▶ **Exercise objective**: When you reach the line containing "(** [transformer::Transformation]: a" in the records below, start copying exactly, and stop once you have copied the line containing "(** The stream".

▶ **Provided material**:
(** * Transformer: frame-transformation graph, chain resolver and makers

    A shallow embedding of [src/Transformer.cpp] (namespace [transformer]).
    The rigid-transform arithmetic (Eigen) and the stream aggregator are
    external collaborators of the program: they enter the model as
    interfaces ([MathLibrary], [StreamAggregator]) and every statement holds
    for any implementation of them. *)

From Stdlib Require Import ZArith Lia.
From stdpp Require Import base strings list gmap.

Local Open Scope string_scope.
Local Open Scope Z_scope.
Local Open Scope list_scope.

(** ** External interfaces *)

(** [Eigen::Transform3d] with the three operations the program uses:
    [Identity()], [operator*] and [inverse()].  No algebraic law is assumed,
    so the statements below also cover floating-point matrices. *)
Class MathLibrary := {
  Transform3d : Type;
  Identity : Transform3d;
  times : Transform3d -> Transform3d -> Transform3d;
  inverse : Transform3d -> Transform3d
}.

(** [base::Time], a count of microseconds. *)
Abbreviation Time := Z (only parsing).

(** [transformer::Transformation]: a timed transformation sample. *)
Record Transformation `{MathLibrary} := mkTransformation {
  from : string;
  to : string;
  time : Time;
  transform : Transform3d
}.

Arguments mkTransformation {_} _ _ _ _.

(** The stream aggregator as the program uses it.  [registerStream] takes
    the buffer size, the period and the priority (the callback the program
    passes is always NULL) and hands out a stream index; [push] stores a
    sample under an index; [queryStream] is what a dynamic element asks when
    it is sampled. *)
Class StreamAggregator `{MathLibrary} := {
  Aggregator : Type;
  registerStream : Aggregator -> Z -> Time -> Z -> Z * Aggregator;
  push : Z -> Time -> Transformation -> Aggregator -> Aggregator;
  queryStream : Aggregator -> Z -> Time -> bool -> option Transform3d
}.

(** ** TransformationElement *)

Section Elements.
Context `{MathLibrary}.

(** The three element classes.  A dynamic element keeps the stream index it
    was built with; the aggregator it refers to is the transformer's own and
    is passed in where the element is sampled. *)
Inductive TransformationElement :=
| StaticTransformationElement (sourceFrame targetFrame : string)
                              (staticTransform : Transform3d)
| DynamicTransformationElement (sourceFrame targetFrame : string)
                               (streamIdx : Z)
| InverseTransformationElement (nonInverseElement : TransformationElement).

(** Modelled from the spec: the frame accessors of [TransformationElement]
    are declared in Transformer.h, which is not part of the sources.  The
    spec's data model: an inverse edge's endpoints are exactly the swap of
    its underlying edge's endpoints. *)
Fixpoint getSourceFrame (e : TransformationElement) : string :=
  match e with
  | StaticTransformationElement s _ _ => s
  | DynamicTransformationElement s _ _ => s
  | InverseTransformationElement source => getTargetFrame source
  end
with getTargetFrame (e : TransformationElement) : string :=
  match e with
  | StaticTransformationElement _ t _ => t
  | DynamicTransformationElement _ t _ => t
  | InverseTransformationElement source => getSourceFrame source
  end.

End Elements.

Section Sampling.
Context `{StreamAggregator}.

(** Modelled from the spec: [getTransformation] of the static element is
    defined in Transformer.h, which is not part of the sources.  The spec's
    table: a static element returns its stored transform regardless of the
    time and the interpolation flag, and never fails. *)
Definition getStaticTransformation (staticTransform : Transform3d)
    (atTime : Time) (doInterpolation : bool) : option Transform3d :=
  Some staticTransform.

(** Modelled from the spec: [getTransformation] of the dynamic element is
    defined in Transformer.h, which is not part of the sources.  The spec's
    table: a dynamic element queries the aggregator for its stream index at
    the given time, and has no sample when the aggregator has none. *)
Definition getDynamicTransformation (aggregator : Aggregator) (streamIdx : Z)
    (atTime : Time) (doInterpolation : bool) : option Transform3d :=
  queryStream aggregator streamIdx atTime doInterpolation.

(** The virtual call [element->getTransformation(atTime, doInterpolation,
    tr)]; [None] is the [return false].  The inverse case is
    [InverseTransformationElement::getTransformation] of the source. *)
Fixpoint getElementTransformation (aggregator : Aggregator)
    (e : TransformationElement) (atTime : Time) (doInterpolation : bool)
    : option Transform3d :=
  match e with
  | StaticTransformationElement _ _ tr =>
      getStaticTransformation tr atTime doInterpolation
  | DynamicTransformationElement _ _ idx =>
      getDynamicTransformation aggregator idx atTime doInterpolation
  | InverseTransformationElement nonInverseElement =>
      match getElementTransformation aggregator nonInverseElement
              atTime doInterpolation with
      | Some tr => Some (inverse tr)
      | None => None
      end
  end.

End Sampling.

(** ** TransformationTree *)

Section Tree.
Context `{MathLibrary}.

(** The tree's members: the vector of known elements and the search bound
    [maxSeekDepth] (an [int] set in Transformer.h; kept as a field so that
    every statement holds for any value of it). *)
Record TransformationTree := mkTree {
  availableElements : list TransformationElement;
  maxSeekDepth : Z
}.

(** [TransformationTree::addTransformation]: two [push_back]s. *)
Definition addTransformation (tree : TransformationTree)
    (element : TransformationElement) : TransformationTree :=
  let elements := availableElements tree ++ [element] in
  let inverse := InverseTransformationElement element in
  {| availableElements := elements ++ [inverse];
     maxSeekDepth := maxSeekDepth tree |}.

(** [TransformationNode], seen from a node upwards.  The source builds
    nodes in two places only: the root with [parent] and [parentToCurNode]
    both NULL, and a child with both set; these are the two constructors.
    The [childs] vector is empty when a node is created and is filled by the
    single expansion of that node; it is the value [addMatchingTransforms]
    returns. *)
Inductive TransformationNode :=
| RootNode (name : string)
| ChildNode (name : string) (parentNode : TransformationNode)
            (parentEdge : TransformationElement).

Definition frameName (node : TransformationNode) : string :=
  match node with
  | RootNode name => name
  | ChildNode name _ _ => name
  end.

Definition parent (node : TransformationNode) : option TransformationNode :=
  match node with
  | RootNode _ => None
  | ChildNode _ p _ => Some p
  end.

Definition parentToCurNode (node : TransformationNode)
    : option TransformationElement :=
  match node with
  | RootNode _ => None
  | ChildNode _ _ e => Some e
  end.

(** The test of the loop guard: [node->parent] is set and its [frameName]
    equals the element's [getTargetFrame()]. *)
Definition reversesPreviousStep (node : TransformationNode)
    (it : TransformationElement) : bool :=
  match parent node with
  | Some p => bool_decide (frameName p = getTargetFrame it)
  | None => false
  end.

(** The loop of [addMatchingTransforms] over [availableElements], with the
    node's [childs] vector threaded through. *)
Fixpoint addMatchingTransforms_loop (elements : list TransformationElement)
    (from : string) (node : TransformationNode)
    (childs : list TransformationNode) : list TransformationNode :=
  match elements with
  | [] => childs
  | it :: rest =>
      if bool_decide (getSourceFrame it = from) then
        if reversesPreviousStep node it then
          addMatchingTransforms_loop rest from node childs
        else
          addMatchingTransforms_loop rest from node
            (childs ++ [ChildNode (getTargetFrame it) node it])
      else addMatchingTransforms_loop rest from node childs
  end.

Definition addMatchingTransforms (tree : TransformationTree) (from : string)
    (node : TransformationNode) : list TransformationNode :=
  addMatchingTransforms_loop (availableElements tree) from node [].

(** [checkForMatchingChildFrame]: the first child named [to]; [None] is the
    [end()] iterator. *)
Fixpoint checkForMatchingChildFrame (to : string)
    (childs : list TransformationNode) : option TransformationNode :=
  match childs with
  | [] => None
  | it :: rest =>
      if bool_decide (frameName it = to) then Some it
      else checkForMatchingChildFrame to rest
  end.

(** The [while(curNode->parent)] loop: every step pushes the edge that
    leads into [curNode] and moves to the parent. *)
Fixpoint collectChain (curNode : TransformationNode)
    (result : list TransformationElement) : list TransformationElement :=
  match curNode with
  | ChildNode _ p e => collectChain p (result ++ [e])
  | RootNode _ => result
  end.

▶ **Solution to the exercise**:
(** [transformer::Transformation]: a timed transformation sample. *)
Record Transformation `{MathLibrary} := mkTransformation {
  from : string;
  to : string;
  time : Time;
  transform : Transform3d
}.

Arguments mkTransformation {_} _ _ _ _.

(** The stream aggregator as the program uses it.  [registerStream] takes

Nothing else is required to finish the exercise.